The base-mobilization has only just begun. Republican groups in several swing states are organizing their own anti-gay marriage constitutional amendments to their respective state constitutions, and if the measures are on the ballot this fall, they will help stoke a big turnout of fundamentalist voters. To give you an idea of the kind of rhetoric being used, here's an email from a conservative lobby group sent out to its evangelical members last week. It was designed to shore up the troops after the failure of the Marriage Amendment: "No true believing Christian or Jew can afford to sit this fight out. The fight is not over. You must continue to speak up to ensure Washington understands we want the Judeo-Christian concept of marriage clearly and formally recognized in our Constitution. You must keep in mind where your Senator stood on this vote as Election Day approaches. This past weekend many Christian churches held "Protect Marriage Sunday" to make certain their congregations understand the importance of marriage before the expected vote later in the coming week. More actions like this will keep the issue on the political front burner." The Southern Baptist Council's "I Vote Values" campaign reminds readers on its website that the founding fathers favored castration for homosexuals. The Traditional Values Coalition has a campaign ad on the web that shows a demonic-green adult man spliced with a young child. The slogan? "Exposed: Homosexual Child Molesters." When Paul Wyrich, the head of the Free Congress Foundation, a key Republican group, was asked how he felt about alienating gay Republicans in this campaign, his response was: "Good riddance."
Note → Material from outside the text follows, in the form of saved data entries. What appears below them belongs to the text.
(** [Number.MAX_SAFE_INTEGER]: up to this magnitude the numbers of the
    script are exact integers, the division by 60 rounds to a number
    with the same integer part, and [toString] writes every digit. *)
Definition MAX_SAFE_INTEGER : Z := 2 ^ 53 - 1.

(** The decimal digit character of [n mod 10]. *)
Definition digit (n : N) : ascii :=
  ascii_of_N (48 + n mod 10)%N.

(** Most significant digits first; [fuel] bounds the number of
    digits that are produced. *)
Fixpoint digits (fuel : nat) (n : N) (acc : string) : string :=
  match fuel with
  | O => acc
  | S fuel' =>
      let acc' := String (digit n) acc in
      if (n / 10 =? 0)%N then acc' else digits fuel' (n / 10)%N acc'
  end.

(** [Number.prototype.toString] on an integer (radix 10); it is the
    text the script gets for integers up to [MAX_SAFE_INTEGER], far
    below the magnitude where the exponent notation starts. *)
Definition toString (z : Z) : string :=
  let n := Z.abs_N z in
  let body := digits (S (N.size_nat n)) n EmptyString in
  if z <? 0 then String "-"%char body else body.

(** [n] copies of the filler, as [String.prototype.repeat]. *)
Fixpoint repeat_string (n : nat) (filler : string) : string :=
  match n with
  | O => EmptyString
  | S n' => filler +:+ repeat_string n' filler
  end.

(** The first [n] characters of a string. *)
Fixpoint truncate (n : nat) (s : string) : string :=
  match n, s with
  | S n', String c s' => String c (truncate n' s')
  | _, _ => EmptyString
  end.

(** [String.prototype.padStart]: a string that already has the
    target length, or an empty filler, leaves the string as it is;
    otherwise the filler is repeated and cut to the missing length. *)
Definition padStart (targetLength : nat) (padString : string) (s : string)
  : string :=
  let len := String.length s in
  if (targetLength <=? len)%nat then s
  else match padString with
       | EmptyString => s
       | _ =>
           let fillLen := (targetLength - len)%nat in
           truncate fillLen (repeat_string fillLen padString) +:+ s
       end.

End Js.

(** ** [timeFormat] *)

(** [Math.floor (time / 60)] is the floor division and [time % 60] the
    remainder that takes the sign of the dividend.  The integer
    operations are those of the script for integers up to
    [Js.MAX_SAFE_INTEGER] in magnitude; beyond, the division of the
    script rounds and may differ. *)
Definition timeFormat (time : Z) : string :=
  let minutes := Js.padStart 2 "0" (Js.toString (time / 60)) in
  let seconds := Js.padStart 2 "0" (Js.toString (Z.rem time 60)) in
  minutes +:+ ":" +:+ seconds.

(** The format in the words of the specification: minutes are
    [floor (seconds / 60)], secs are [seconds mod 60], each of them
    written with at least two digits, joined by a colon. *)
Module FormatSpec.

Definition two_digits (n : Z) : string :=
  if n <? 10 then String "0"%char (Js.toString n) else Js.toString n.

Definition format (seconds : Z) : string :=
  two_digits (seconds `div` 60) +:+ ":" +:+ two_digits (seconds `mod` 60).

(** The five characters MM:SS, digit by digit, for minutes below 100. *)
Definition mm_ss (seconds : Z) : string :=
  let m := Z.to_N (seconds `div` 60) in
  let s := Z.to_N (seconds `mod` 60) in
  String (Js.digit (m / 10))
    (String (Js.digit m)
       (String ":" (String (Js.digit (s / 10)) (String (Js.digit s) "")))).

End FormatSpec.

(** ** The audio element *)

(** [plays] counts the calls of [play()]; it is a ghost counter that
    the element itself does not have. *)
Record Audio := mkAudio {
  currentTime : Z;
  paused : bool;
  plays : nat
}.

Definition audio_play (a : Audio) : Audio :=
  mkAudio (currentTime a) false (S (plays a)).

Definition audio_pause (a : Audio) : Audio :=
  mkAudio (currentTime a) true (plays a).

Definition audio_seek (t : Z) (a : Audio) : Audio :=
  mkAudio t (paused a) (plays a).

(** ** The interval callback *)

(** What the arrow function given to [setInterval] closed over: the
    constants [breakLength] and [sessionLength] of the render in which
    [startTimer] ran, and the local variable [breakOnVar], which the
    callback assigns. *)
Record Closure := mkClosure {
  cap_breakLength : Z;
  cap_sessionLength : Z;
  breakOnVar : bool
}.

(** The closure after a rollover. *)
Definition flipped (c : Closure) : Closure :=
  mkClosure (cap_breakLength c) (cap_sessionLength c) (negb (breakOnVar c)).

(** The captured length, in seconds, of the phase that a rollover
    enters. *)
Definition refill (c : Closure) : Z :=
  (if breakOnVar c then cap_sessionLength c else cap_breakLength c) * 60.

(** ** The component state *)

(** [timerOn] holds [false] ([None]) or the handle of the interval.
    [intervals] is the browser's table of live intervals and
    [nextHandle] the handle that the next [setInterval] returns. *)
Record State := mkState {
  displayTime : Z;
  breakLength : Z;
  sessionLength : Z;
  timerOn : option nat;
  breakOn : bool;
  darkMode : bool;
  audio : Audio;
  intervals : gmap nat Closure;
  nextHandle : nat
}.

Definition setDisplayTime (v : Z) (s : State) : State :=
  mkState v (breakLength s) (sessionLength s) (timerOn s) (breakOn s)
          (darkMode s) (audio s) (intervals s) (nextHandle s).

Definition setBreakLength (v : Z) (s : State) : State :=
  mkState (displayTime s) v (sessionLength s) (timerOn s) (breakOn s)
          (darkMode s) (audio s) (intervals s) (nextHandle s).

Definition setSessionLength (v : Z) (s : State) : State :=
  mkState (displayTime s) (breakLength s) v (timerOn s) (breakOn s)
          (darkMode s) (audio s) (intervals s) (nextHandle s).

Definition setTimerOn (v : option nat) (s : State) : State :=
  mkState (displayTime s) (breakLength s) (sessionLength s) v (breakOn s)
          (darkMode s) (audio s) (intervals s) (nextHandle s).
Bush doesn't want to have a re-run of his father's campaign in 1992, which allowed Patrick Buchanan to foment a culture war in front of a prime-time audience. So he has put up speakers at the convention who are uniformly social liberals: Arnold Schwarzenegger, John McCain, George Pataki, the New York governor, and Rudy Giuliani, another liberal Republican. But beneath the surface, the "values" campaign is in full swing - especially in local media markets. If the distinction between a debate about values and a homophobic campaign gets a little blurry, then that's all part of the plan too. People wonder why America is polarized. It's polarized partly because the parties want it to be. And by November, it will be polarized to within an inch of its life.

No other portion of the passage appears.